Exercise instructions:
Please filter the listing for the string "EditedBy" and copy each matching line.

Recorded data:
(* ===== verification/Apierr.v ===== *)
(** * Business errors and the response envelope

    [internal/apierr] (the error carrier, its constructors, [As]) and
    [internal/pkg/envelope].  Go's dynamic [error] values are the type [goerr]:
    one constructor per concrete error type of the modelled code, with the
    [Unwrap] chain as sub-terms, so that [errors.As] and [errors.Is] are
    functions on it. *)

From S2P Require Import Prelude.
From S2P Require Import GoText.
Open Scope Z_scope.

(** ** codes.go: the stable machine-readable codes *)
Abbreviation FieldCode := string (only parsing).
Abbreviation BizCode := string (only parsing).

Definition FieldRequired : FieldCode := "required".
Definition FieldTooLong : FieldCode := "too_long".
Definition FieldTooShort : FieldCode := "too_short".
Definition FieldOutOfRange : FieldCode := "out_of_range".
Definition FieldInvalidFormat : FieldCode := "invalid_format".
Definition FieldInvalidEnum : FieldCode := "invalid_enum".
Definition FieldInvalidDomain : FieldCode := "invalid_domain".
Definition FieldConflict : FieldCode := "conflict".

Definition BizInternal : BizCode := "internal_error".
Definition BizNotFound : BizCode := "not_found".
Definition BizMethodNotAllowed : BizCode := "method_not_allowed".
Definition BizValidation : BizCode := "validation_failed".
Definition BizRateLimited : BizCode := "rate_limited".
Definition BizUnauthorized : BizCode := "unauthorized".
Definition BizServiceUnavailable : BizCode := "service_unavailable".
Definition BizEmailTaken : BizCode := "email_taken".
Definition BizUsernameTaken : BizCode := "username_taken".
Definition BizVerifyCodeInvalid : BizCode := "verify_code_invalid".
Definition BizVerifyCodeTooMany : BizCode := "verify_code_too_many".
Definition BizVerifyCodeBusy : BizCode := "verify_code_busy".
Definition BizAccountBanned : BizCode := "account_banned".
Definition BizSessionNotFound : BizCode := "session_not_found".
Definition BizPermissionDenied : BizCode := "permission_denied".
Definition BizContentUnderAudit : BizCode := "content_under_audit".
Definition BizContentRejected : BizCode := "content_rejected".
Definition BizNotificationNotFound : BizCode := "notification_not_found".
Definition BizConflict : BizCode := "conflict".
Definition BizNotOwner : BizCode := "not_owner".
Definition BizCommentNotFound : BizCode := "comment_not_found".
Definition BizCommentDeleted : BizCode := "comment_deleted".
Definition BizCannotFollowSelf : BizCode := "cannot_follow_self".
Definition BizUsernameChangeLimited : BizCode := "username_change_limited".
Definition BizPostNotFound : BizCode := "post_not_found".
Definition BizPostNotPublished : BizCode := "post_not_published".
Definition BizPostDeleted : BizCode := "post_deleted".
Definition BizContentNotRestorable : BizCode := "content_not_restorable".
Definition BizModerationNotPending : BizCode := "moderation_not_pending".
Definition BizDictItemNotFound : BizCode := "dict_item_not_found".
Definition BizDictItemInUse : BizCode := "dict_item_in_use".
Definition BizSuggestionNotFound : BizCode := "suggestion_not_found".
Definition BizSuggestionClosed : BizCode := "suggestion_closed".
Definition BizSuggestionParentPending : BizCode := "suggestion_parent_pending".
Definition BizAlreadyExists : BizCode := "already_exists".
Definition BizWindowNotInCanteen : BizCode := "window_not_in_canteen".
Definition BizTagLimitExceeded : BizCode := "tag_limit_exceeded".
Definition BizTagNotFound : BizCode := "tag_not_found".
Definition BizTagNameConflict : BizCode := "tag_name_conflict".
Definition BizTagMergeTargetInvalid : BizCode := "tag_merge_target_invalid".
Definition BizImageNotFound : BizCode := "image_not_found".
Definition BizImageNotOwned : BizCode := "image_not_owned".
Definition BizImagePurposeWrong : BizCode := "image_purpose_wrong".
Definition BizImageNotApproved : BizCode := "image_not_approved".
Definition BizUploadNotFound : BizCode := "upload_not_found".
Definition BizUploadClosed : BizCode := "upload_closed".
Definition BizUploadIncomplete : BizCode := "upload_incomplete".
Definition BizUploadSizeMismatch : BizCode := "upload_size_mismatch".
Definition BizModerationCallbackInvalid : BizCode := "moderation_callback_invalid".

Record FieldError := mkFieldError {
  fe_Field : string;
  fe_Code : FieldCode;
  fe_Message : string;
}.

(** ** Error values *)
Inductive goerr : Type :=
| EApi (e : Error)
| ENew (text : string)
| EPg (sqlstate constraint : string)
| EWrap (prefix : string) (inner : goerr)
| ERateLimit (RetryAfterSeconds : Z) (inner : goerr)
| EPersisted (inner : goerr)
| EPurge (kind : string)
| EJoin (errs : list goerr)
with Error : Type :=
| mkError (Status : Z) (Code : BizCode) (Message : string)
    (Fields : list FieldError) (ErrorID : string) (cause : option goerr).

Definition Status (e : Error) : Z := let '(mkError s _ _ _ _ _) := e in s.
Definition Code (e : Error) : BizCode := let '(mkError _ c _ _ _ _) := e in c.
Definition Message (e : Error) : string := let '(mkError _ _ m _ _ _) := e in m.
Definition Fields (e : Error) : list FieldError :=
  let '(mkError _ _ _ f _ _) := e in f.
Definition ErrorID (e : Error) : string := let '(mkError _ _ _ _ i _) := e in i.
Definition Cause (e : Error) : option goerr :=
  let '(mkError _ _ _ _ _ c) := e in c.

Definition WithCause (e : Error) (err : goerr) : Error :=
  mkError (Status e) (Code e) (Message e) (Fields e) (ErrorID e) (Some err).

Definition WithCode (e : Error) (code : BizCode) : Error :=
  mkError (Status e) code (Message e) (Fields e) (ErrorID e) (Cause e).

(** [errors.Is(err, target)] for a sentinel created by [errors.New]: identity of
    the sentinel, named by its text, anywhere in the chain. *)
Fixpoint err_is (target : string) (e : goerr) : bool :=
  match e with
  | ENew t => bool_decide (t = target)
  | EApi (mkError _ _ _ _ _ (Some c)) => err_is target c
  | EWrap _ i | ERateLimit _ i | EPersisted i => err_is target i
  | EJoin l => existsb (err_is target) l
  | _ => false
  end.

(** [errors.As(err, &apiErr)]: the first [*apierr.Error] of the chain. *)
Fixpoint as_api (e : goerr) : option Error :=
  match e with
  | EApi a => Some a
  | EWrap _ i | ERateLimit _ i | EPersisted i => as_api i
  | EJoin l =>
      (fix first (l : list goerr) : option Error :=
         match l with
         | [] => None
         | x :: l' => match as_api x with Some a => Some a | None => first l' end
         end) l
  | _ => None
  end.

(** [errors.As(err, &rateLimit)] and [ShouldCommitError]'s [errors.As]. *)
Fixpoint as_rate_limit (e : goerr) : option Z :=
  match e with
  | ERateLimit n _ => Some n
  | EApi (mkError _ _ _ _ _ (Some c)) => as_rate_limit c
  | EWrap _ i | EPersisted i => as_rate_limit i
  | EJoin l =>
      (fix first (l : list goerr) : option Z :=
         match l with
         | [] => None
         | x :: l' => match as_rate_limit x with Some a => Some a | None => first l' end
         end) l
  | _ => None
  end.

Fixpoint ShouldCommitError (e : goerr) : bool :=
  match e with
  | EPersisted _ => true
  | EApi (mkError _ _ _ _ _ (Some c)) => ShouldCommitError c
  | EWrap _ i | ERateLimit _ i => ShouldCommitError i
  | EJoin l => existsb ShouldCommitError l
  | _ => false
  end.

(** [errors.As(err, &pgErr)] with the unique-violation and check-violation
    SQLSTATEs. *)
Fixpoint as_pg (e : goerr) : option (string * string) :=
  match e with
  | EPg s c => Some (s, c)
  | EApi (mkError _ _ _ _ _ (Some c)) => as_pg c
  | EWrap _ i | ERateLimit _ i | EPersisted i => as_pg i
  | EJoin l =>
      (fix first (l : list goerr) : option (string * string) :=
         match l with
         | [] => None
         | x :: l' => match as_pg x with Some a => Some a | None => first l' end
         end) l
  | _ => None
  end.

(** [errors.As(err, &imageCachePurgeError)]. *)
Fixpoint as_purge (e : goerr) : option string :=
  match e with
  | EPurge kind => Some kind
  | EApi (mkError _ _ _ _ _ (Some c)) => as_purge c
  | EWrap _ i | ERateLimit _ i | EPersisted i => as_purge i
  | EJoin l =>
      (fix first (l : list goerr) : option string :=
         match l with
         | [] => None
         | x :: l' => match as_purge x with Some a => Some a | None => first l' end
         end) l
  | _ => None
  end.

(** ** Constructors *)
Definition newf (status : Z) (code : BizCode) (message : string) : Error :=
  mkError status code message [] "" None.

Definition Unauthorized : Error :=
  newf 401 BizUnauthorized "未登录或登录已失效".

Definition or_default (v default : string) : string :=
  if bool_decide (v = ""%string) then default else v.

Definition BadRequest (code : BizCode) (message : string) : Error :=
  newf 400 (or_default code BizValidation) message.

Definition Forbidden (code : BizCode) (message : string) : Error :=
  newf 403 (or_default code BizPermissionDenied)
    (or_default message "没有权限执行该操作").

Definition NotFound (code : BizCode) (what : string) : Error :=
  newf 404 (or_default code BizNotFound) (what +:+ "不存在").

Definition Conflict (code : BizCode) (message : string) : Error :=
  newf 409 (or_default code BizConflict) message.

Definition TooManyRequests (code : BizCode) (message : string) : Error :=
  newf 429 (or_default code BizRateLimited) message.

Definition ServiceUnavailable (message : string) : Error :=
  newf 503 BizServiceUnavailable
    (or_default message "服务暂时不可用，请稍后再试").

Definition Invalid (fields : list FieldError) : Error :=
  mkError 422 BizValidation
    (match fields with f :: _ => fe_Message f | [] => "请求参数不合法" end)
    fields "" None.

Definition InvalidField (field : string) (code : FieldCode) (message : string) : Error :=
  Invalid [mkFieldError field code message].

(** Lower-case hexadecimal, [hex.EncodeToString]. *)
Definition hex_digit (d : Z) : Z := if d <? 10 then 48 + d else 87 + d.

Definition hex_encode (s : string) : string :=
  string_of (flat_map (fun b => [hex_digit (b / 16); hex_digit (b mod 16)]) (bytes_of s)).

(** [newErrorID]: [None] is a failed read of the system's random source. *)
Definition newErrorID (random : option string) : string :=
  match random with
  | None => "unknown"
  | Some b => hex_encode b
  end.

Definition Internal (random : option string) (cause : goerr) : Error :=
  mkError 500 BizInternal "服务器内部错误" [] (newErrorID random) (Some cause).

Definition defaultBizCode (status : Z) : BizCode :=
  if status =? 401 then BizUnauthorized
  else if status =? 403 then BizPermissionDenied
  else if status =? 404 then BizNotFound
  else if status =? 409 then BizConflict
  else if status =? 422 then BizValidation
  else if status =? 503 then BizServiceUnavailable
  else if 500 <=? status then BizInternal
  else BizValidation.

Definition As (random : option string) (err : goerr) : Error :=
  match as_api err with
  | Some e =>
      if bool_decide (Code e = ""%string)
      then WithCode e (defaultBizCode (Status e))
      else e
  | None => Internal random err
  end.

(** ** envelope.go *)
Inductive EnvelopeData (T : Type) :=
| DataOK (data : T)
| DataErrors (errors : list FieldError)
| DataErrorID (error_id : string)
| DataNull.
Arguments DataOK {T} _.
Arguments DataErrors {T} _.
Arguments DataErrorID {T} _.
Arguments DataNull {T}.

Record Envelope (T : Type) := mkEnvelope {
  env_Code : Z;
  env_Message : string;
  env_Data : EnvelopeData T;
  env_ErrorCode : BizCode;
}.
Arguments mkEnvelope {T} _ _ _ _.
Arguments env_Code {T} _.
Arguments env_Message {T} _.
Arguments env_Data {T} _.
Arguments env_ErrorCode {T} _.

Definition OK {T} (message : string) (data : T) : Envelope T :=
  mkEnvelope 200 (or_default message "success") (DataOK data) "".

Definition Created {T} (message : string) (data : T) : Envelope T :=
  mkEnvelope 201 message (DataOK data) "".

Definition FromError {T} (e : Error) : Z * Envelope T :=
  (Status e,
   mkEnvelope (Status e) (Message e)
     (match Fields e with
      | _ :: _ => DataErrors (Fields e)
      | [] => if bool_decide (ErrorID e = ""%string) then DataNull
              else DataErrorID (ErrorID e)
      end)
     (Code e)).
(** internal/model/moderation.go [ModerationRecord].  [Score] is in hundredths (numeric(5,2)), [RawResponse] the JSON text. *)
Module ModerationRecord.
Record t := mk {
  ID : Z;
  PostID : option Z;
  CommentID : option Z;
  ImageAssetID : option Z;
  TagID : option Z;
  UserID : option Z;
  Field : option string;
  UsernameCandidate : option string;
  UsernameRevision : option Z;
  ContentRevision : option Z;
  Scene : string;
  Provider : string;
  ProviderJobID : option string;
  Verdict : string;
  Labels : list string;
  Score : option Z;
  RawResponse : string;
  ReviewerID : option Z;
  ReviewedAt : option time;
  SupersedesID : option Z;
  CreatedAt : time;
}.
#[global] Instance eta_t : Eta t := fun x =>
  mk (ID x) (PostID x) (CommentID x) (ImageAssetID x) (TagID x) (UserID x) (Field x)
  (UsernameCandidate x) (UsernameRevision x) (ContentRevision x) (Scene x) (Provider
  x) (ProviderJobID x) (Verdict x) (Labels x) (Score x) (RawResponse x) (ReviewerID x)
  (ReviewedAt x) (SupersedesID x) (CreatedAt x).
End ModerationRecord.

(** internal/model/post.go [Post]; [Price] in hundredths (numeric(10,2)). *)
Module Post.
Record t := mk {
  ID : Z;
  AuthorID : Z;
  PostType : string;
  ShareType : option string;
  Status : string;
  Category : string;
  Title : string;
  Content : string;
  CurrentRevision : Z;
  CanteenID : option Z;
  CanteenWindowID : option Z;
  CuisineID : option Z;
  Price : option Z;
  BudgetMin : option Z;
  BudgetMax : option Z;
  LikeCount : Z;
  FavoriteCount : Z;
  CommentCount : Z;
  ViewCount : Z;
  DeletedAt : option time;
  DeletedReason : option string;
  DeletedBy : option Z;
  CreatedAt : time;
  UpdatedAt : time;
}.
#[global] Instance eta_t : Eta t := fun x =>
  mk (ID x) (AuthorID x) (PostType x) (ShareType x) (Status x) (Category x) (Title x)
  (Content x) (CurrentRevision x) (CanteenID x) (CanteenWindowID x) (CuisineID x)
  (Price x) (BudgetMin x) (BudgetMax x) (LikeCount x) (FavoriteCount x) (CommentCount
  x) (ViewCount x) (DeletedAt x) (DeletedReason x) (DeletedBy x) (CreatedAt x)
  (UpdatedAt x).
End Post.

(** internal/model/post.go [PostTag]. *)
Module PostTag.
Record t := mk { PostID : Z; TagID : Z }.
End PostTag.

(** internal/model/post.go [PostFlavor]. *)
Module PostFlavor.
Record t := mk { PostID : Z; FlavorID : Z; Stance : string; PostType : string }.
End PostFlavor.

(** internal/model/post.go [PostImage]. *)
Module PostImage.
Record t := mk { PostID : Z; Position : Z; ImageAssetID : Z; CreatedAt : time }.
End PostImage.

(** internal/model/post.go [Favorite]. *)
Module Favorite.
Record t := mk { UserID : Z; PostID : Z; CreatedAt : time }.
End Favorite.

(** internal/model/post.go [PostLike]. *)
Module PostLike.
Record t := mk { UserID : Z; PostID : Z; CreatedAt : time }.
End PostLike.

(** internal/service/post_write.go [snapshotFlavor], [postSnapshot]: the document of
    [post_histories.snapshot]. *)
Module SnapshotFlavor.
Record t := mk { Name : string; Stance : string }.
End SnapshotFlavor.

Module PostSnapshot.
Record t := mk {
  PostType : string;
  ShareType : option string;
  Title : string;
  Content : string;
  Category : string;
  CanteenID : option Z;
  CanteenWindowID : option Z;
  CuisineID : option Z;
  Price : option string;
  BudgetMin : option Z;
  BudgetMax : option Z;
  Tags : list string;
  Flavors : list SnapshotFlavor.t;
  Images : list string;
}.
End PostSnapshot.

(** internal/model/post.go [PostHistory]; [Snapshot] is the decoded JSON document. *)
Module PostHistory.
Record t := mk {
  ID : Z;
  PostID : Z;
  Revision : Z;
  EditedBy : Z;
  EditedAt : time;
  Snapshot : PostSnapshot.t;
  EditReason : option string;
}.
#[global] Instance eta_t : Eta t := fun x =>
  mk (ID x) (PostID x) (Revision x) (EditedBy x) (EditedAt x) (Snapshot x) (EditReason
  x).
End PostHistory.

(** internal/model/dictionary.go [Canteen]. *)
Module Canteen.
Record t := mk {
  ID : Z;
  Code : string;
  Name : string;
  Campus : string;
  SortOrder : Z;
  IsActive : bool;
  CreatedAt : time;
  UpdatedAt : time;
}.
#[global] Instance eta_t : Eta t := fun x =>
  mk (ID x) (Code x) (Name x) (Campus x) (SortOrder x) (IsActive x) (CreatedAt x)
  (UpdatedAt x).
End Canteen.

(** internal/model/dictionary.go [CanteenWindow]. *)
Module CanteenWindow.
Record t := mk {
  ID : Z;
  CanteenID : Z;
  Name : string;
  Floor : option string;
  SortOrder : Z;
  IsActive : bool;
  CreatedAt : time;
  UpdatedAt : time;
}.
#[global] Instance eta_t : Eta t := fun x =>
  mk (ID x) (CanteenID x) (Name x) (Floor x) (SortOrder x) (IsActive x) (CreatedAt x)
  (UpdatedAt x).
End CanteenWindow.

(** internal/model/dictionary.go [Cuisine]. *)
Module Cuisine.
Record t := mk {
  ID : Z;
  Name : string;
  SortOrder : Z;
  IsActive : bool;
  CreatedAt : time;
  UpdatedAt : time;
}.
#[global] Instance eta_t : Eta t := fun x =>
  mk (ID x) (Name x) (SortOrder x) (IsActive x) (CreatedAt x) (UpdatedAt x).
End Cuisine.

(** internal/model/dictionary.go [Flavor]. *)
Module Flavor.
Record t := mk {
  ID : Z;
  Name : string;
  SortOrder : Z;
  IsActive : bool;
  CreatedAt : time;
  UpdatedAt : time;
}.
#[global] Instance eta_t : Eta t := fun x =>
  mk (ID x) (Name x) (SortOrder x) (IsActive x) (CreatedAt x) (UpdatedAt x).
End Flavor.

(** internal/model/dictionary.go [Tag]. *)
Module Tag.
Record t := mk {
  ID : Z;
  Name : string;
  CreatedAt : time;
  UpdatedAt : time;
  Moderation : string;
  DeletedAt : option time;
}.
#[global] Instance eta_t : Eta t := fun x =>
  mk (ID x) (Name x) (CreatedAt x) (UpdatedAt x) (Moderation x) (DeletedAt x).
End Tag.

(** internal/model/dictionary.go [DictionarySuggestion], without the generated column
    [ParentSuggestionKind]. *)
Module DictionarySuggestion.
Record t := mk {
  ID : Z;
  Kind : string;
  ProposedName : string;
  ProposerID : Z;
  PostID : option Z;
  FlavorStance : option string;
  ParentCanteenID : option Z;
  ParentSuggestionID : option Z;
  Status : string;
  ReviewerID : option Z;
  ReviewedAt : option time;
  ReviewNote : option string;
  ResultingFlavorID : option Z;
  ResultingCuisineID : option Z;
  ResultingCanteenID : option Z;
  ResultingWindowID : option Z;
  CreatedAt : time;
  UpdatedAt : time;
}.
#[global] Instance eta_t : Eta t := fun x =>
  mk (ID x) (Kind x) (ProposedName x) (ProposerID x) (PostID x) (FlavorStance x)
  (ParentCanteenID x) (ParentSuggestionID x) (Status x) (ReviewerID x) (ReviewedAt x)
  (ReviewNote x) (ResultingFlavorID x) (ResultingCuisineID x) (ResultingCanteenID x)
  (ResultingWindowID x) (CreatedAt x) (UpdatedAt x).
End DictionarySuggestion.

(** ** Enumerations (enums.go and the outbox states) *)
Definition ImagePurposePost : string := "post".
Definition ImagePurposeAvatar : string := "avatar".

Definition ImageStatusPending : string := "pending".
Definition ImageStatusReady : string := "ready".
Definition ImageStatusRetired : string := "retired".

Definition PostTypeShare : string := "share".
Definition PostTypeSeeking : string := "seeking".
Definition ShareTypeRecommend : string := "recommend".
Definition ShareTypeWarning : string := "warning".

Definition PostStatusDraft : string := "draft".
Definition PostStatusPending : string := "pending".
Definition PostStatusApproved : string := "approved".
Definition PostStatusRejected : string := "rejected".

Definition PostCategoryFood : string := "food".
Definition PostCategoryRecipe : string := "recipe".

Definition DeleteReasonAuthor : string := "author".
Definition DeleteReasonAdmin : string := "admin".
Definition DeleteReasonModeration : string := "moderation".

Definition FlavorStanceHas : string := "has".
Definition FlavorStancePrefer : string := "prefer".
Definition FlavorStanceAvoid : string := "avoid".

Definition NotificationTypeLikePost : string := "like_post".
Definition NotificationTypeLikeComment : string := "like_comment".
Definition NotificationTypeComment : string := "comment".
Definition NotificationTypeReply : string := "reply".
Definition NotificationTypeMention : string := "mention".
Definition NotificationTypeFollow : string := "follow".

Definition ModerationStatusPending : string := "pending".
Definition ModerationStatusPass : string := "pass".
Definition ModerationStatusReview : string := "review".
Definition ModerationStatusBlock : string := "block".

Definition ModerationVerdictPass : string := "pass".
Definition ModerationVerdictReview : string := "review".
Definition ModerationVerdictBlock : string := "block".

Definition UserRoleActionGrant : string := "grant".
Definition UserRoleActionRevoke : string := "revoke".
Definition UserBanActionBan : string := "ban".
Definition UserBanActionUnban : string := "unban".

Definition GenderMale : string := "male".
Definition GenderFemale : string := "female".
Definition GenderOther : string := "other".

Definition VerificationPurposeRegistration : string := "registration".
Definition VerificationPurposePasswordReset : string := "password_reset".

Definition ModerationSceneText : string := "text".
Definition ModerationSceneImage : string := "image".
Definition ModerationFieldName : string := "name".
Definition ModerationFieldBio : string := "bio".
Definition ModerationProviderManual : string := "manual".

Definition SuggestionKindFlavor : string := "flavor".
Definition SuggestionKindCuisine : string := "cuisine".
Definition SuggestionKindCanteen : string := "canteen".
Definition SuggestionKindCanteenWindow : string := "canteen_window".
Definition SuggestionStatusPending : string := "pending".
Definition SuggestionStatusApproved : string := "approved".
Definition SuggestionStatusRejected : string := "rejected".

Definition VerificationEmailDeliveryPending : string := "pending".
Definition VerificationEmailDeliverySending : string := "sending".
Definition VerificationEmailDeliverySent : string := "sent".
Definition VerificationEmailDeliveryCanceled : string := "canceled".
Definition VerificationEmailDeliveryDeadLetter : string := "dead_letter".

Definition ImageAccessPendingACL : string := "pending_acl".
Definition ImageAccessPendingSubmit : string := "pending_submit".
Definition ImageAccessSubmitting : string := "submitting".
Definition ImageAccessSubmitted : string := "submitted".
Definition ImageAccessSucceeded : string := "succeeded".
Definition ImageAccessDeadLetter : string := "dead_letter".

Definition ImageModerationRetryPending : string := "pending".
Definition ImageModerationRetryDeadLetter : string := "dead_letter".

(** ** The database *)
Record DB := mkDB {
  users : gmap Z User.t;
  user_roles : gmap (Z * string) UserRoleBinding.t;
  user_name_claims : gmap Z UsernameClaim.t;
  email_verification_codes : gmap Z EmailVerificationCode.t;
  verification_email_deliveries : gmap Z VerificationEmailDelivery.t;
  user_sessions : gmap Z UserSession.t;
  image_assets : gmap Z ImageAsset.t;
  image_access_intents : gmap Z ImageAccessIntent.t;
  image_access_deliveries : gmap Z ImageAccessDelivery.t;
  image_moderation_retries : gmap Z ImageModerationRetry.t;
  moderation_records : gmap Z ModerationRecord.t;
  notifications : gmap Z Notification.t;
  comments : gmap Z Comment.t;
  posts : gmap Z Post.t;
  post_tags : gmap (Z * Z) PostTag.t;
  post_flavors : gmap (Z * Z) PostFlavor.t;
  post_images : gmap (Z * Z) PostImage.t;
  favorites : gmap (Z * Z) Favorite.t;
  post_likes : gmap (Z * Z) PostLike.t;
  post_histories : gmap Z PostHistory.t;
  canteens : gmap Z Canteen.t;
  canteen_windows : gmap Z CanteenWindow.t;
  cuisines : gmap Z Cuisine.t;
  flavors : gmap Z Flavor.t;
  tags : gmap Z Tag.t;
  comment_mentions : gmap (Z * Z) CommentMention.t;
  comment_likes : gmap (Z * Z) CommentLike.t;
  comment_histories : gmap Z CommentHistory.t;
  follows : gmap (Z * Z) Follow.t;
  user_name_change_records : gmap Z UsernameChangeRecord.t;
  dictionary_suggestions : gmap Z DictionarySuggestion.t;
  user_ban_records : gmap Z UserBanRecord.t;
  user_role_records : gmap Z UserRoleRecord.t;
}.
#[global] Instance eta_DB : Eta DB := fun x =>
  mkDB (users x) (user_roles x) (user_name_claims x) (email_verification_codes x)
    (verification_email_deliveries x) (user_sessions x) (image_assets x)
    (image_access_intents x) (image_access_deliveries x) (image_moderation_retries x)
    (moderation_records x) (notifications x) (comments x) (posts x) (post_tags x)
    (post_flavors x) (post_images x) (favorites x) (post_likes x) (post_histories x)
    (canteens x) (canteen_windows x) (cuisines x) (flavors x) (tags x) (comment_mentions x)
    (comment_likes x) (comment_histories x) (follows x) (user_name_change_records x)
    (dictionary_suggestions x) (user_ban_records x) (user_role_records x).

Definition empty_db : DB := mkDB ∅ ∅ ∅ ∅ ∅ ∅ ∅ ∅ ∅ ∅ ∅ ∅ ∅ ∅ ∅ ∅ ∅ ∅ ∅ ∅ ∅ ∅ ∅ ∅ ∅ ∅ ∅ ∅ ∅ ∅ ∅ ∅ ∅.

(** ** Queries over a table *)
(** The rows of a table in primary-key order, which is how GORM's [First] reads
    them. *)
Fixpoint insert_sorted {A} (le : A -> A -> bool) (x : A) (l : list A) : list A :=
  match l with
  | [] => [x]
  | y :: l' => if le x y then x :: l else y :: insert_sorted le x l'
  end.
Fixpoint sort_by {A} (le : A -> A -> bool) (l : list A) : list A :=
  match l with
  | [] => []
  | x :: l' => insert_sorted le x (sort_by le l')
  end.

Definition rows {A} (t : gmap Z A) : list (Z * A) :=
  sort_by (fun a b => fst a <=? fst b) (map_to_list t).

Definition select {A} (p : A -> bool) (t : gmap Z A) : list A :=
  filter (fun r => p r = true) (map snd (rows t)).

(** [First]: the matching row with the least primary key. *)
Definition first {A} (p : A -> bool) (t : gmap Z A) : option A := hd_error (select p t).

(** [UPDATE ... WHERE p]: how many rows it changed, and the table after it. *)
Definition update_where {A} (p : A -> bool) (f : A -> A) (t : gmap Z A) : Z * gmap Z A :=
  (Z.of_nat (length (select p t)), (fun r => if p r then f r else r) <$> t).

Response to this task:
  EditedBy : Z;
  mk (ID x) (PostID x) (Revision x) (EditedBy x) (EditedAt x) (Snapshot x) (EditReason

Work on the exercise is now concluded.